Eric Edwards, a retired phone company executive born and bred in Brooklyn, has spent 44 years amassing an astonishing African art collection.

Friends thought he was crazy but now he plans to put the whole exotic, chaotic collection on public display.

"Most people thought I was totally out of my mind for spending so much money on these things," he says from a tiny sofa, hemmed in by art from all 54 countries in Africa crammed floor to ceiling in his duplex.

Visitors tread a narrow path from door to kitchen, careful not to knock over any ancient Nubian relics or ceremonial drums.

"I just had this huge love of African art, because it was not just about the art. It was about me," Edwards said.

His interest was sparked by his Barbadian father, who sought to counter racism in New York by teaching his children African history that would instill them with a sense of pride and identity.

Edwards wants to instill the same pride in other African Americans by setting up a cultural museum of African Art in the city.

He wants the museum to be in Brooklyn, the increasingly desirable New York borough that is home to one of the most concentrated African American communities in the US. He believes it could open as early as 2016.

- 'We are at an impasse' -

America has been awash with racial tensions incited by police killings of unarmed black men, and the massacre of black worshippers by a white gunman in a Charleston church. Edwards says the need for a cultural center has never been greater.

"We are at an impasse, for sure, as far as connectivity and communication between the races and appreciation of the races," he said.

"I can't see a better way to bring people together than through the appreciation of the African artifacts and the stories that they tell.

But getting the museum up and running is a struggle. His collection, which he values at $10 million, is being professionally appraised, the results of which will make the future clearer.

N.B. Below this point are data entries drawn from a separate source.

(* ===== verification/ApiCoinswap.v ===== *)
(** * Package api: the messages of canto.coinswap.v1

    The code of [coinswap.pulsar.go], [genesis.pulsar.go], [query.pulsar.go], [tx.pulsar.go] under
    src/api/canto/coinswap/v1: encoding ([Pulsar.v]), reflection ([Reflect.v]), and that
    the messages of the module and of the package have the same encodings. *)

From Stdlib Require Import Ascii.
From stdpp Require Import base strings list sets.
From S2P Require Import Prelude Golang Sdk Wire WireFacts WireCodec WireSdk Pulsar Reflect ApiSame.
From S2P Require CoinswapTypes Coinswap CoinswapCodec.

#[local] Open Scope Z_scope.
#[local] Open Scope go_scope.

Section api.
Context {RT : ProtoRuntime} {AS : ApiSdk}.

(** ** [Input] *)

Record Input := mkInput { Input_Address : string; Input_Coin : option api_Coin; Input_unknownFields : bytes }.
Definition Input_size (x : Input) : Z :=
  api_size_string (Input_Address x) + api_size_pointer api_Coin_methods (Input_Coin x) + blen (Input_unknownFields x).
Definition Input_marshal (x : Input) : writer :=
  put_raw (Input_unknownFields x) ;>
  api_put_pointer api_Coin_methods 0x12 (Input_Coin x) ;>
  api_put_string 0xa (Input_Address x).
Definition Input_cases (discard : bool) (x : Input) (fieldNum wireType : Z) : option (reader Input) :=
  let '(mkInput address_ coin_ unknown) := x in
  match fieldNum with
  | 1 => Some (get_string "Address" wireType (fun v => mkInput v coin_ unknown))
  | 2 => Some (api_get_pointer api_Coin_methods discard "Coin" wireType coin_ (fun v => mkInput address_ v unknown))
  | _ => None
  end.
Definition Input_append (u : bytes) (x : Input) : Input := let '(mkInput address_ coin_ unknown) := x in mkInput address_ coin_ (unknown ++ u).
Definition Input_unmarshal : bool -> bytes -> option Input -> outcome (option Input) := api_unmarshal "Input" Input_cases Input_append.
Definition Input_methods : Methods Input :=
  mkMethods (mkInput "" None []) (api_size Input_size) (api_marshal Input_size Input_marshal) Input_unmarshal.

(** ** [Output] *)

Record Output := mkOutput { Output_Address : string; Output_Coin : option api_Coin; Output_unknownFields : bytes }.
Definition Output_size (x : Output) : Z :=
  api_size_string (Output_Address x) + api_size_pointer api_Coin_methods (Output_Coin x) + blen (Output_unknownFields x).
Definition Output_marshal (x : Output) : writer :=
  put_raw (Output_unknownFields x) ;>
  api_put_pointer api_Coin_methods 0x12 (Output_Coin x) ;>
  api_put_string 0xa (Output_Address x).
Definition Output_cases (discard : bool) (x : Output) (fieldNum wireType : Z) : option (reader Output) :=
  let '(mkOutput address_ coin_ unknown) := x in
  match fieldNum with
  | 1 => Some (get_string "Address" wireType (fun v => mkOutput v coin_ unknown))
  | 2 => Some (api_get_pointer api_Coin_methods discard "Coin" wireType coin_ (fun v => mkOutput address_ v unknown))
  | _ => None
  end.
Definition Output_append (u : bytes) (x : Output) : Output := let '(mkOutput address_ coin_ unknown) := x in mkOutput address_ coin_ (unknown ++ u).
Definition Output_unmarshal : bool -> bytes -> option Output -> outcome (option Output) := api_unmarshal "Output" Output_cases Output_append.
Definition Output_methods : Methods Output :=
  mkMethods (mkOutput "" None []) (api_size Output_size) (api_marshal Output_size Output_marshal) Output_unmarshal.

A crowdfunding campaign designed to raise $35,000, in what Edwards says is more about publicity than anything else, has raised less than $4,000.

He says he has the support of city officials and is working to secure private funds, and has engaged an architect -- Rodney Leon -- who designed the African Burial Ground Memorial in New York.

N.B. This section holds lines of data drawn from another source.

Definition api_agrees : Prop :=
  agrees CsrCodec.CSR_codec CSR_methods CSR_api CsrCodec.CSR_wf CsrCodec.CSR_enc ∧
  agrees CsrCodec.Params_codec Params_methods Params_api CsrCodec.Params_wf CsrCodec.Params_enc ∧
  agrees CsrCodec.GenesisState_codec GenesisState_methods GenesisState_api CsrCodec.GenesisState_wf CsrCodec.GenesisState_enc ∧
  agrees CsrCodec.QueryParamsRequest_codec QueryParamsRequest_methods QueryParamsRequest_api CsrCodec.QueryParamsRequest_wf CsrCodec.QueryParamsRequest_enc ∧
  agrees CsrCodec.QueryParamsResponse_codec QueryParamsResponse_methods QueryParamsResponse_api CsrCodec.QueryParamsResponse_wf CsrCodec.QueryParamsResponse_enc ∧
  agrees CsrCodec.QueryCSRsRequest_codec QueryCSRsRequest_methods QueryCSRsRequest_api CsrCodec.QueryCSRsRequest_wf CsrCodec.QueryCSRsRequest_enc ∧
  agrees CsrCodec.QueryCSRsResponse_codec QueryCSRsResponse_methods QueryCSRsResponse_api CsrCodec.QueryCSRsResponse_wf CsrCodec.QueryCSRsResponse_enc ∧
  agrees CsrCodec.QueryCSRByNFTRequest_codec QueryCSRByNFTRequest_methods QueryCSRByNFTRequest_api CsrCodec.QueryCSRByNFTRequest_wf CsrCodec.QueryCSRByNFTRequest_enc ∧
  agrees CsrCodec.QueryCSRByNFTResponse_codec QueryCSRByNFTResponse_methods QueryCSRByNFTResponse_api CsrCodec.QueryCSRByNFTResponse_wf CsrCodec.QueryCSRByNFTResponse_enc ∧
  agrees CsrCodec.QueryCSRByContractRequest_codec QueryCSRByContractRequest_methods QueryCSRByContractRequest_api CsrCodec.QueryCSRByContractRequest_wf CsrCodec.QueryCSRByContractRequest_enc ∧
  agrees CsrCodec.QueryCSRByContractResponse_codec QueryCSRByContractResponse_methods QueryCSRByContractResponse_api CsrCodec.QueryCSRByContractResponse_wf CsrCodec.QueryCSRByContractResponse_enc ∧
  agrees CsrCodec.QueryTurnstileRequest_codec QueryTurnstileRequest_methods QueryTurnstileRequest_api CsrCodec.QueryTurnstileRequest_wf CsrCodec.QueryTurnstileRequest_enc ∧
  agrees CsrCodec.QueryTurnstileResponse_codec QueryTurnstileResponse_methods QueryTurnstileResponse_api CsrCodec.QueryTurnstileResponse_wf CsrCodec.QueryTurnstileResponse_enc ∧
  agrees CsrCodec.MsgUpdateParams_codec MsgUpdateParams_methods MsgUpdateParams_api CsrCodec.MsgUpdateParams_wf CsrCodec.MsgUpdateParams_enc ∧
  agrees CsrCodec.MsgUpdateParamsResponse_codec MsgUpdateParamsResponse_methods MsgUpdateParamsResponse_api CsrCodec.MsgUpdateParamsResponse_wf CsrCodec.MsgUpdateParamsResponse_enc.
Lemma csr_api_agrees : api_agrees.
Proof.
  unfold api_agrees. split_and!;
  [exact (laws_agree _ _ _ _ _ _ _ CsrCodec.csr_CSR_laws csr_CSR_api_laws csr_CSR_same)
  |exact (laws_agree _ _ _ _ _ _ _ CsrCodec.csr_Params_laws csr_Params_api_laws csr_Params_same)
  |exact (laws_agree _ _ _ _ _ _ _ CsrCodec.csr_GenesisState_laws csr_GenesisState_api_laws csr_GenesisState_same)
  |exact (laws_agree _ _ _ _ _ _ _ CsrCodec.csr_QueryParamsRequest_laws csr_QueryParamsRequest_api_laws csr_QueryParamsRequest_same)
  |exact (laws_agree _ _ _ _ _ _ _ CsrCodec.csr_QueryParamsResponse_laws csr_QueryParamsResponse_api_laws csr_QueryParamsResponse_same)
  |exact (laws_agree _ _ _ _ _ _ _ CsrCodec.csr_QueryCSRsRequest_laws csr_QueryCSRsRequest_api_laws csr_QueryCSRsRequest_same)
  |exact (laws_agree _ _ _ _ _ _ _ CsrCodec.csr_QueryCSRsResponse_laws csr_QueryCSRsResponse_api_laws csr_QueryCSRsResponse_same)
  |exact (laws_agree _ _ _ _ _ _ _ CsrCodec.csr_QueryCSRByNFTRequest_laws csr_QueryCSRByNFTRequest_api_laws csr_QueryCSRByNFTRequest_same)
  |exact (laws_agree _ _ _ _ _ _ _ CsrCodec.csr_QueryCSRByNFTResponse_laws csr_QueryCSRByNFTResponse_api_laws csr_QueryCSRByNFTResponse_same)
  |exact (laws_agree _ _ _ _ _ _ _ CsrCodec.csr_QueryCSRByContractRequest_laws csr_QueryCSRByContractRequest_api_laws csr_QueryCSRByContractRequest_same)
  |exact (laws_agree _ _ _ _ _ _ _ CsrCodec.csr_QueryCSRByContractResponse_laws csr_QueryCSRByContractResponse_api_laws csr_QueryCSRByContractResponse_same)
  |exact (laws_agree _ _ _ _ _ _ _ CsrCodec.csr_QueryTurnstileRequest_laws csr_QueryTurnstileRequest_api_laws csr_QueryTurnstileRequest_same)
  |exact (laws_agree _ _ _ _ _ _ _ CsrCodec.csr_QueryTurnstileResponse_laws csr_QueryTurnstileResponse_api_laws csr_QueryTurnstileResponse_same)
  |exact (laws_agree _ _ _ _ _ _ _ CsrCodec.csr_MsgUpdateParams_laws csr_MsgUpdateParams_api_laws csr_MsgUpdateParams_same)
  |exact (laws_agree _ _ _ _ _ _ _ CsrCodec.csr_MsgUpdateParamsResponse_laws csr_MsgUpdateParamsResponse_api_laws csr_MsgUpdateParamsResponse_same)].
Qed.
End api.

Leon says talks are underway to rent a mansion in Brooklyn's Bedford Stuyvesant, but suggested an opening date in 2016 might be too ambitious.

"There is a lot that has to happen concurrently. I think it's a real rare, once in a lifetime opportunity," Leon said.

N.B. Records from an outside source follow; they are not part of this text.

Definition GenesisState_wf (x : GenesisState) : Prop := Forall (element_wf EpochInfo_wf) (GenesisState_Epochs x) ∧ unknown_bytes [1] (GenesisState_unknownFields x).
Definition GenesisState_fields_enc (x : GenesisState) : bytes :=
  enc_elements EpochInfo_enc 0xa (GenesisState_Epochs x).
Definition GenesisState_enc (x : GenesisState) : bytes := GenesisState_fields_enc x ++ GenesisState_unknownFields x.
Lemma epochs_GenesisState_api_laws : MethodLaws GenesisState_methods GenesisState_wf GenesisState_enc.
Proof. api_message_laws GenesisState_wf GenesisState_enc GenesisState_fields_enc GenesisState_size GenesisState_marshal GenesisState_cases GenesisState_append. Qed.
#[local] Hint Resolve epochs_GenesisState_api_laws : api_laws.

Definition QueryEpochsInfoRequest_wf (x : QueryEpochsInfoRequest) : Prop := (∀ a, QueryEpochsInfoRequest_Pagination x = Some a -> api_PageRequest_wf a) ∧ unknown_bytes [1] (QueryEpochsInfoRequest_unknownFields x).
Definition QueryEpochsInfoRequest_fields_enc (x : QueryEpochsInfoRequest) : bytes :=
  enc_pointer api_PageRequest_enc 0xa (QueryEpochsInfoRequest_Pagination x).
Definition QueryEpochsInfoRequest_enc (x : QueryEpochsInfoRequest) : bytes := QueryEpochsInfoRequest_fields_enc x ++ QueryEpochsInfoRequest_unknownFields x.
Lemma epochs_QueryEpochsInfoRequest_api_laws : MethodLaws QueryEpochsInfoRequest_methods QueryEpochsInfoRequest_wf QueryEpochsInfoRequest_enc.
Proof. api_message_laws QueryEpochsInfoRequest_wf QueryEpochsInfoRequest_enc QueryEpochsInfoRequest_fields_enc QueryEpochsInfoRequest_size QueryEpochsInfoRequest_marshal QueryEpochsInfoRequest_cases QueryEpochsInfoRequest_append. Qed.
#[local] Hint Resolve epochs_QueryEpochsInfoRequest_api_laws : api_laws.

Definition QueryEpochsInfoResponse_wf (x : QueryEpochsInfoResponse) : Prop := Forall (element_wf EpochInfo_wf) (QueryEpochsInfoResponse_Epochs x) ∧ (∀ a, QueryEpochsInfoResponse_Pagination x = Some a -> api_PageResponse_wf a) ∧ unknown_bytes [1; 2] (QueryEpochsInfoResponse_unknownFields x).
Definition QueryEpochsInfoResponse_fields_enc (x : QueryEpochsInfoResponse) : bytes :=
  enc_elements EpochInfo_enc 0xa (QueryEpochsInfoResponse_Epochs x) ++
  enc_pointer api_PageResponse_enc 0x12 (QueryEpochsInfoResponse_Pagination x).
Definition QueryEpochsInfoResponse_enc (x : QueryEpochsInfoResponse) : bytes := QueryEpochsInfoResponse_fields_enc x ++ QueryEpochsInfoResponse_unknownFields x.
Lemma epochs_QueryEpochsInfoResponse_api_laws : MethodLaws QueryEpochsInfoResponse_methods QueryEpochsInfoResponse_wf QueryEpochsInfoResponse_enc.
Proof. api_message_laws QueryEpochsInfoResponse_wf QueryEpochsInfoResponse_enc QueryEpochsInfoResponse_fields_enc QueryEpochsInfoResponse_size QueryEpochsInfoResponse_marshal QueryEpochsInfoResponse_cases QueryEpochsInfoResponse_append. Qed.
#[local] Hint Resolve epochs_QueryEpochsInfoResponse_api_laws : api_laws.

"If it takes a couple of extra years to get the museum right I think it's worth it... It would be an amazing opportunity to put something like this in Brooklyn and to have it really accessible to the local population."

Edwards also has the support of his sister, Myrna Edwards-Williams, a retired school principal tasked with setting up a curriculum for ancient African studies that the museum can impart.

"We really want to help change the youth because a lot of them a very troubled now for various reasons," she told AFP.

"There is such dire need of help, advice, and (to) give them a knowledge of their culture, of who they really are," she said.

But it would not be the first African museum in New York.

- The Africa Center -

Manhattan's flashy Fifth Avenue is home to the Africa Center, in a building yet to be finished with a projected budget of nearly $100 million.

Its managing director is a former US ambassador to Botswana and Chelsea Clinton is on the board of trustees.

It was first established in 1984 as the Center for African Art and in 1992 was renamed The Museum for African Art. The museum's curators have organized dozens of exhibitions that have travelled the world.

In 2013 it became The Africa Center, a space for art, a policy center and a business hub, although no exhibitions are currently on view.

Edwards says his museum can be set up more easily and be a draw for Brooklyn.

So what would his father think

Edwards pauses. "I think he would be very proud."